━━━ Records supplied

(** The runs released, in order. *)
Fixpoint released (s : PlannedClaimSlot) (ops : list slot_op) : list string :=
  match ops with
  | [] => []
  | o :: ops =>
      match o with
      | OpRelease run why => if (release s run why).2 then [run] else []
      | _ => []
      end ++ released (apply_op s o).1 ops
  end.

(** The ring holds the newest releases of the log, each at its generation's place. *)
Definition ring_ok (s : PlannedClaimSlot) (log : list string) : Prop :=
  releaseGen s = Z.of_nat (length log) /\ length (recent s) = recentLen
  /\ (forall k r, log !! k = Some r -> (length log - k <= recentLen)%nat ->
        recent s !! (S k mod recentLen)%nat = Some {| gen := Z.of_nat (S k); released_runID := r |})
  /\ (forall i e, recent s !! i = Some e -> gen e = 0 \/
        exists k, gen e = Z.of_nat (S k) /\ i = (S k mod recentLen)%nat /\ (length log - k <= recentLen)%nat
                  /\ log !! k = Some (released_runID e)).

(** ** Lemmas *)

Lemma TruncateSecond_mono a b : a <= b -> TruncateSecond a <= TruncateSecond b.
Proof.
  intros H. unfold TruncateSecond, Second. pose proof (Z.div_le_mono a b 1000000000 ltac:(lia) H).
  rewrite !Z.mod_eq by done. lia.
Qed.

Lemma note_held s n : held (noteLocked s n) = held s /\ releaseGen (noteLocked s n) = releaseGen s /\ recent (noteLocked s n) = recent s.
Proof. done. Qed.

Lemma note_bound s n : (length (releases s) <= maxClaimReleaseNotes)%nat -> (length (releases (noteLocked s n)) <= maxClaimReleaseNotes)%nat.
Proof.
  unfold noteLocked, maxClaimReleaseNotes. cbn [releases assign]. intros H. rewrite length_app. simpl (length [n]).
  destruct (32 <=? length (releases s))%nat eqn:E; [rewrite length_drop; apply Nat.leb_le in E|apply Nat.leb_gt in E]; lia.
Qed.

#[local] Arguments noteLocked _ _ : simpl never.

━━━━━━

→ **What you have to do**:
Your job is to print exactly the lines that run from the top of the entries through the line with "releaseGen s = Z.of_nat", and no others.

→ **Your solution**:
(** The runs released, in order. *)
Fixpoint released (s : PlannedClaimSlot) (ops : list slot_op) : list string :=
  match ops with
  | [] => []
  | o :: ops =>
      match o with
      | OpRelease run why => if (release s run why).2 then [run] else []
      | _ => []
      end ++ released (apply_op s o).1 ops
  end.

(** The ring holds the newest releases of the log, each at its generation's place. *)
Definition ring_ok (s : PlannedClaimSlot) (log : list string) : Prop :=
  releaseGen s = Z.of_nat (length log) /\ length (recent s) = recentLen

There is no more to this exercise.